Pongamos como ejemplo, una máquina de la que se sospecha que ha podido verse comprometida. No tiene ningún HIDS instalado, ni su infraestructura dispone de un NIDS. Tan solo se tiene a salvo los logs del sistema, que se han almacenado en un servidor de syslog remoto, a salvo de alteraciones del presunto intruso.

El pobre incident handler se encuentra con que las únicas evidencias que le han facilitado para investigar son unos logs del sistema de varios cientos de MB. A pesar de que la forma más precisa de escarbar entre tanto log suele ser abrirlo con un editor, como highlighter, y comenzar a buscar cadenas, se puede automatizar la tarea procesando los logs con ossec, y tener una idea inicial de que ha ocurrido.

# cat auth.log | /var/ossec/ossec-logtest -a

Unos instantes más tarde nos muestra las alertas detectadas.
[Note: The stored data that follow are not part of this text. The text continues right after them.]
Lemma fork_child_spec s me np p c after g l :
  pmem s l -> pshape s -> parent_ok s me p -> ptable s !! np = Some c -> me <> np -> held s = [] ->
  p_state c = EMBRYO -> p_kstack c <> 0 -> sets_priority np after g ->
  exists r s' l', fork_child me np after s = Ret r s' /\ pmem s' l' /\
    ((r = p_pid c /\ exists ch, forked s s' l l' me np p c ch g) \/
     (r = -1 /\ ptable s' = <[np := set_p_state UNUSED (set_p_kstack 0 (set_p_pgdir 0 c))]> (ptable s) /\
      (forall x, x ∈ l' <-> x ∈ l \/ x = p_kstack c) /\
      frame (slot_pages s l np) (mem s) (mem s') /\
      held s' = held s /\ cur s' = cur s /\ nextpid s' = nextpid s /\ ticks s' = ticks s)).
Proof.
  intros Hp Hsh Hpa Hnp Hne Hh Hst Hks Haf. pose proof Hpa as [Hme Hm Hfi (i & x & Hcwd & Hi)].
  pose proof (lookup_lt_Some _ _ _ Hnp) as Hlt.
  destruct (copyuvm_spec s (p_pgdir p) (p_sz p) l) as (d & s1 & l1 & Hr & S1 & F1 & M1 & Hcase).
  { by eapply pm_free. } { by eapply pm_as. } { rewrite Hh. apply not_elem_of_nil. }
  { by eapply pm_sz. } { intros vb Hu Hv. by eapply pm_full. }
  destruct Hcase as [(Hd & A1 & Sep & R1 & C1 & Z1 & K1)|(-> & R1)].
  2:{ destruct (fork_child_fail s me np p c after l s1 l1) as (s' & l' & H); try done.
      exists (-1), s', l'. destruct H as (H1 & H2 & H3). auto 10. }
  set (s2 := set_ptable (<[np := set_p_pgdir d c]> (ptable s)) s1).
  destruct (fork_finish_spec s2 me np p (set_p_pgdir d c) after g i x) as (ft & nm & Hff & Hn1 & Hn2 & Hft).
  { unfold s2. ksimpl. by rewrite list_lookup_insert_ne. }
  { unfold s2. ksimpl. by apply list_lookup_insert_eq. }
  { done. } { unfold s2. ksimpl. by rewrite (vmstep_held s s1). }
  { intros fd Hfd. unfold s2. ksimpl. rewrite (vmstep_ftable s s1) by done. by apply Hfi. }
  { done. } { unfold s2. ksimpl. by rewrite (vmstep_icache s s1). }
  { by eapply ps_name. } { ksimpl. by eapply ps_name. } { done. }
  set (s' := set_icache _ _) in Hff. set (ch := child_of p c me d nm g).
  assert (forked s s' l l1 me np p c ch g) as Hfk.
  { assert (mem s' = mem s1) as Hm' by done.
    destruct (child_of_fields p c me d nm g (proj1 Haf)) as (E1 & E2 & E3 & _). fold ch in E1, E2, E3.
    constructor.
    - unfold s', s2. ksimpl. by rewrite list_insert_insert_eq.
    - by exists d, nm.
    - rewrite Hm', E2. auto.
    - rewrite Hm', E2. auto.
    - intros y. rewrite Hm'. unfold powns, has_mem. rewrite E1, E2, E3, Hst.
      split.
      + intros [[H|[_ H]]|H]; [left; by left|right; apply R1; by left|right; apply R1; by right].
      + intros [[H|[? _]]|H]; [left; by left|done|].
        apply R1 in H as [H|H]; [left; right; done|by right].
    - by rewrite Hm'.
    - intros f y Hy. unfold s'. ksimpl. apply Hft. unfold s2. ksimpl. by rewrite (vmstep_ftable s s1).
    - unfold s', s2. ksimpl. unfold vmstep in S1. rewrite S1. done. }
  exists (p_pid c), s', l1. split; [|split; [|left; by eauto]].
  - unfold fork_child. rewrite (run_proc_at _ _ _ _ Hme). erewrite bind_ret_l by exact Hr. krun.
    rewrite (proj2 (Z.eqb_neq d 0)), (vmstep_ptable s s1), (alter_eq_insert _ np c) by done.
    fold s2. exact Hff.
  - destruct (child_of_fields p c me d nm g (proj1 Haf)) as (_ & E2 & _). fold ch in E2.
    eapply forked_pmem; [done|done|exact Hnp|done|done|exact Hpa|apply Haf| | | | |exact Hfk].
    + eapply free_pages_ext; [..|exact F1]; done.
    + by rewrite E2.
    + rewrite E2. done.
    + rewrite E2. done.
Qed.

(** ** fork and fork2 *)

(** A successful fork by [p]: the child's slot was unused, and is filled from
    the parent's. *)
Record fork_done (s s' : kstate) (l l' : list Z) (me : nat) (p : proc) (g : proc -> proc) : Prop := {
  fd_slot : exists np c0 ch ks d nm,
    find_index unused (ptable s) = Some np /\ ptable s !! np = Some c0 /\ np <> me /\
    ch = child_of p (new_proc c0 (nextpid s) (ticks s) ks) me d nm g /\
    length nm = 16%nat /\ cstr nm = take 15 (cstr (p_name p)) /\
    ptable s' = <[np := ch]> (ptable s) /\
    (forall vb, uva vb -> vb < p_sz p -> copied (mem s') (p_pgdir p) d vb) /\
    (forall e, e ∈ kmap -> kmapped (mem s') d e) /\
    (forall x, powns (mem s') ch x \/ x ∈ l' <-> x ∈ l);
  fd_frame : frame (fun x => x ∈ l) (mem s) (mem s');
  fd_files f y : ftable s !! f = Some y -> exists y', ftable s' !! f = Some y' /\
    y' = set_f_ref (f_ref y') y /\
    (1 <= f_ref y < 2 ^ 31 - 16 -> f_ref y' = f_ref y + Z.of_nat (refs_in (seq 0 NOFILE) p f));
  fd_rest : held s' = [] /\ cur s' = cur s /\ nextpid s' = i32 (nextpid s + 1) /\ ticks s' = ticks s
}.

(** A failed fork: the free pages are what they were, and so are the slots
    but for an unused one, which stays unused. *)
Record fork_failed (s s' : kstate) (l l' : list Z) : Prop := {
  ff_pages x : x ∈ l' <-> x ∈ l;
  ff_frame : frame (fun x => x ∈ l) (mem s) (mem s');
  ff_slots : ptable s' = ptable s \/ exists np c0 c1,
    ptable s !! np = Some c0 /\ p_state c0 = UNUSED /\ p_state c1 = UNUSED /\
    ptable s' = <[np := c1]> (ptable s);
  ff_rest : held s' = [] /\ cur s' = cur s /\ ticks s' = ticks s
}.

Definition fork_from (me : nat) (after : nat -> K unit) : K Z :=
  onp <- allocproc ;;
  match onp with
  | None => ret (-1)
  | Some np => fork_child me np (after np)
  end.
Ossec clasifica alertas con un nivel por su grado de criticidad, de0 a16. Se puede echar un vistazo a los resultados y buscar alertas con level alto. En el caso del ejemplo encontramos esto:

** Alert 1359192816.27: mail  - syslog,attacks,
2013 Jan 26 10:33:36 hostVictima->stdin
Rule: 40112 (level 12) -> 'Multiple authentication failures followed by a success.'
Src IP: 172.16.1.99
User: root
Jan 26 05:28:28 hostVictima sshd[20423]: Accepted password for root from 172.16.1.99 port 60876 ssh2

Se puede ver claramente que han hecho un ataque de fuerza bruta contra el servicio ssh y que el ataque ha resultado efectivo.
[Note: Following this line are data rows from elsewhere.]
(* ===== verification/UserMem.v ===== *)
(** * Accesses to user memory

    For a process whose pages are all mapped, fetching an argument from any
    stack pointer either fails with -1 or gives the word in the process's
    memory; it never faults in the kernel.  The blocks and strings that argptr
    and argstr accept lie inside the address space.  The last part is about
    stores through the page table. *)

From S2P Require Import Prelude CString Mem KState Mmu Console Kalloc Vm AddrSpace VmSpec VmGrow VmFork File Proc.
From S2P Require Import Syscall ProcMem ProcGrow WaitSpec.

Section syscallspec.
Context {LK : Linker} {FS : FsOps}.

(** The caller with its own page table loaded. *)
Record ucaller (s : kstate) (l : list Z) (me : nat) (p : proc) : Prop := {
  uc_caller : caller s l me p;
  uc_cr3 : cr3 s = V2P (p_pgdir p)
}.

(** The byte of the process at [va]. *)
Definition user_byte (s : kstate) (p : proc) (va : Z) : Z :=
  ld8 (mem s) (leaf (pte_of (mem s) (p_pgdir p) va) + va mod PGSIZE).

Definition user_word (s : kstate) (p : proc) (va : Z) : Z :=
  user_byte s p va + user_byte s p (va + 1) * 2 ^ 8 + user_byte s p (va + 2) * 2 ^ 16
  + user_byte s p (va + 3) * 2 ^ 24.

(** ** Reads of user memory *)

(** The entry of an address is the entry of its page. *)
Lemma pte_of_page m dir va : 0 <= va < 2 ^ 32 -> pte_of m dir (va - va mod 4096) = pte_of m dir va.
Proof.
  intros Hva. unfold pte_of.
  replace (PDX (va - va mod 4096)) with (PDX va); [replace (PTX (va - va mod 4096)) with (PTX va); [done|]|].
  - rewrite !PTX_eq. change (2 ^ 12) with 4096. f_equal. Z.div_mod_to_equations. lia.
  - rewrite !PDX_eq. change (2 ^ 22) with 4194304. f_equal. Z.div_mod_to_equations. lia.
Qed.

Lemma user_present s l me p va : caller s l me p -> 0 <= va < p_sz p ->
  present (pte_of (mem s) (p_pgdir p) va) = true.
Proof.
  intros [Hp Hl Hc Hme Hm Hh] Hva. pose proof (pm_sz _ _ Hp me p Hme Hm) as Hsz. unfold KERNBASE in *.
  rewrite <- pte_of_page by lia. apply (pm_full _ _ Hp me p _ Hme Hm).
  - split; [unfold KERNBASE|]; Z.div_mod_to_equations; lia.
  - Z.div_mod_to_equations. lia.
Qed.

Lemma ucaller_dir s l me p : ucaller s l me p -> P2V (cr3 s) = p_pgdir p.
Proof.
  intros [[Hp Hl Hc Hme Hm Hh] Hcr]. rewrite Hcr. apply P2V_V2P.
  eapply as_dir_page, (pm_as _ _ Hp me p Hme Hm).
Qed.

Lemma vread8_user s l me p va : ucaller s l me p -> 0 <= va < p_sz p ->
  vread8 va s = Ret (user_byte s p va) s.
Proof.
  intros Hu Hva. unfold vread8, hw_translate. rewrite (ucaller_dir _ _ _ _ Hu).
  rewrite (user_present s l me p va) by (apply Hu || done). done.
Qed.

Lemma user_u32 s l me p va : ucaller s l me p -> 0 <= va < p_sz p -> u32 va = va.
Proof.
  intros [[Hp Hl Hc Hme Hm Hh] _] Hva. pose proof (pm_sz _ _ Hp me p Hme Hm).
  apply u32_id. unfold KERNBASE in *. lia.
Qed.

Lemma vread32_user s l me p va : ucaller s l me p -> 0 <= va -> va + 4 <= p_sz p ->
  vread32 va s = Ret (user_word s p va) s.
Proof.
  intros Hu H0 H4. unfold vread32.
  rewrite !(user_u32 s l me p) by (done || lia).
  do 4 (erewrite bind_ret_l by (eapply vread8_user; [exact Hu|lia])). done.
Qed.

Lemma vread_user s l me p va n : ucaller s l me p -> 0 <= va -> va + Z.of_nat n <= p_sz p ->
  exists bs, vread va n s = Ret bs s /\ length bs = n /\
    forall k, (k < n)%nat -> bs !! k = Some (user_byte s p (va + Z.of_nat k)).
Proof.
  intros Hu. revert va. induction n as [|n IH]; intros va H0 Hn.
  { exists []. split; [done|]. split; [done|]. lia. }
  cbn [vread]. rewrite (user_u32 s l me p) by (done || lia).
  erewrite bind_ret_l by (eapply vread8_user; [exact Hu|lia]).
  destruct (IH (va + 1)) as (bs & Hr & Hl & Hb); [lia|lia|].
  erewrite bind_ret_l by exact Hr. eexists. split; [done|]. split; [cbn; lia|].
  intros [|k] Hk; cbn [lookup list_lookup].
  - by rewrite Z.add_0_r.
  - rewrite Hb by lia. do 2 f_equal. lia.
Qed.

(** ** Arguments *)

Lemma fetchint_spec s l me p addr : ucaller s l me p -> 0 <= addr < 2 ^ 32 ->
  fetchint addr s = Ret (if addr + 4 <=? p_sz p then Some (i32 (user_word s p addr)) else None) s.
Proof.
  intros Hu Ha. pose proof (uc_caller _ _ _ _ Hu) as [Hp Hl Hc Hme Hm Hh].
  pose proof (pm_sz _ _ Hp me p Hme Hm) as Hsz. unfold fetchint.
  rewrite (run_curproc _ _ _ Hc), (run_proc_at _ _ _ _ Hme). unfold KERNBASE in *.
  destruct (decide (p_sz p <= addr)) as [Hge|Hlt].
  { rewrite (proj2 (Z.leb_le _ _)) by done. by rewrite (proj2 (Z.leb_gt _ _)) by lia. }
  rewrite (proj2 (Z.leb_gt _ _)), (u32_id (addr + 4)) by lia. cbn [orb].
  destruct (p_sz p <? addr + 4) eqn:Hd; bool_prop.
  - by rewrite (proj2 (Z.leb_gt _ _)) by lia.
  - rewrite (proj2 (Z.leb_le _ _)) by lia.
    by erewrite bind_ret_l by (eapply vread32_user; [exact Hu|lia|lia]).
Qed.

(** The address of argument [n]. *)
Definition arg_addr (p : proc) (n : Z) : Z := u32 (tf_esp (p_tf p) + 4 + 4 * n).

Lemma argint_spec s l me p n : ucaller s l me p ->
  argint n s = Ret (if arg_addr p n + 4 <=? p_sz p then Some (i32 (user_word s p (arg_addr p n))) else None) s.
Proof.
  intros Hu. pose proof (uc_caller _ _ _ _ Hu) as [Hp Hl Hc Hme Hm Hh]. unfold argint.
  rewrite (run_curproc _ _ _ Hc), (run_proc_at _ _ _ _ Hme). fold (arg_addr p n).
  eapply fetchint_spec; [done|apply u32_range].
Qed.

(** An accepted block lies in the address space. *)
Lemma argptr_spec s l me p n size : ucaller s l me p -> - 2 ^ 31 <= size < 2 ^ 31 ->
  exists r, argptr n size s = Ret r s /\
    match r with
    | Some a => 0 <= size /\ 0 <= a < p_sz p /\ a + size <= p_sz p /\
                arg_addr p n + 4 <= p_sz p /\ a = u32 (user_word s p (arg_addr p n))
    | None => size < 0 \/ p_sz p < arg_addr p n + 4 \/ p_sz p <= u32 (user_word s p (arg_addr p n)) \/
              p_sz p < u32 (user_word s p (arg_addr p n)) + size
    end.
Proof.
  intros Hu Hs. pose proof (uc_caller _ _ _ _ Hu) as [Hp Hl Hc Hme Hm Hh].
  pose proof (pm_sz _ _ Hp me p Hme Hm) as Hsz. unfold argptr. rewrite (run_curproc _ _ _ Hc).
  erewrite bind_ret_l by (by eapply argint_spec). unfold KERNBASE in *.
  destruct (arg_addr p n + 4 <=? p_sz p) eqn:Ha; bool_prop.
  2:{ exists None. split; [done|]. lia. }
  rewrite (run_proc_at _ _ _ _ Hme). set (w := user_word s p (arg_addr p n)).
  rewrite u32_i32. pose proof (u32_range w) as Hw.
  destruct (size <? 0) eqn:H1; bool_prop; cbn [orb]; [exists None; split; [done|lia]|].
  destruct (p_sz p <=? u32 w) eqn:H2; bool_prop; cbn [orb]; [exists None; split; [done|lia]|].
  rewrite (u32_id (u32 w + size)) by lia.
  destruct (p_sz p <? u32 w + size) eqn:H3; bool_prop; [exists None; split; [done|lia]|].
  exists (Some (u32 w)). split; [done|]. lia.
Qed.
Veamos otro ejemplo, esta vez con un log de apache:

# cat vhost1.access.log | /var/ossec/ossec-logtest -a

En este caso el resultado es un log bastante extenso, de bastantes KB, con alertas de mayor y menor criticidad, y encontrar algo interesante puede llevar algo de tiempo. En este caso se puede utilizar la herramienta ossec-reportd, que muestra un resumen estadístico de las reglas que ha procesado:

# cat vhost1.access.log | /var/ossec/ossec-logtest -a | /var/ossec/ossec-reportd

Top entries for 'Source ip':
------------------------------------------------
10.10.10.4		                           	|10  	|
172.16.1.99	                                	|6   	|

Top entries for 'Level':
------------------------------------------------
Severity 10                                 		|5 	|
Severity 6                        	          	|11  	|

Top entries for 'Rule':
------------------------------------------------
31151 - Multiple web server 400 error codes 	 	|11  	|
31502 - TimThumb vulnerability exploit attempt 		|4 	|
31510 - WordPress wp-login.php brute force attack	|1   	|

Se descubre por tanto que por los errores 400 probablemente haya habido un intento de descubrimiento de directorios, varios intentos de explotar una vulnerabilidad en el plugin TimThumb, y un ataque de fuerza bruta al login del wordpress.

Se pueden analizar muchos más tipos de logs. La versión actual de ossec incorpora 62 rulesets, por lo que abarca una gran variedad de aplicaciones y dispositivos.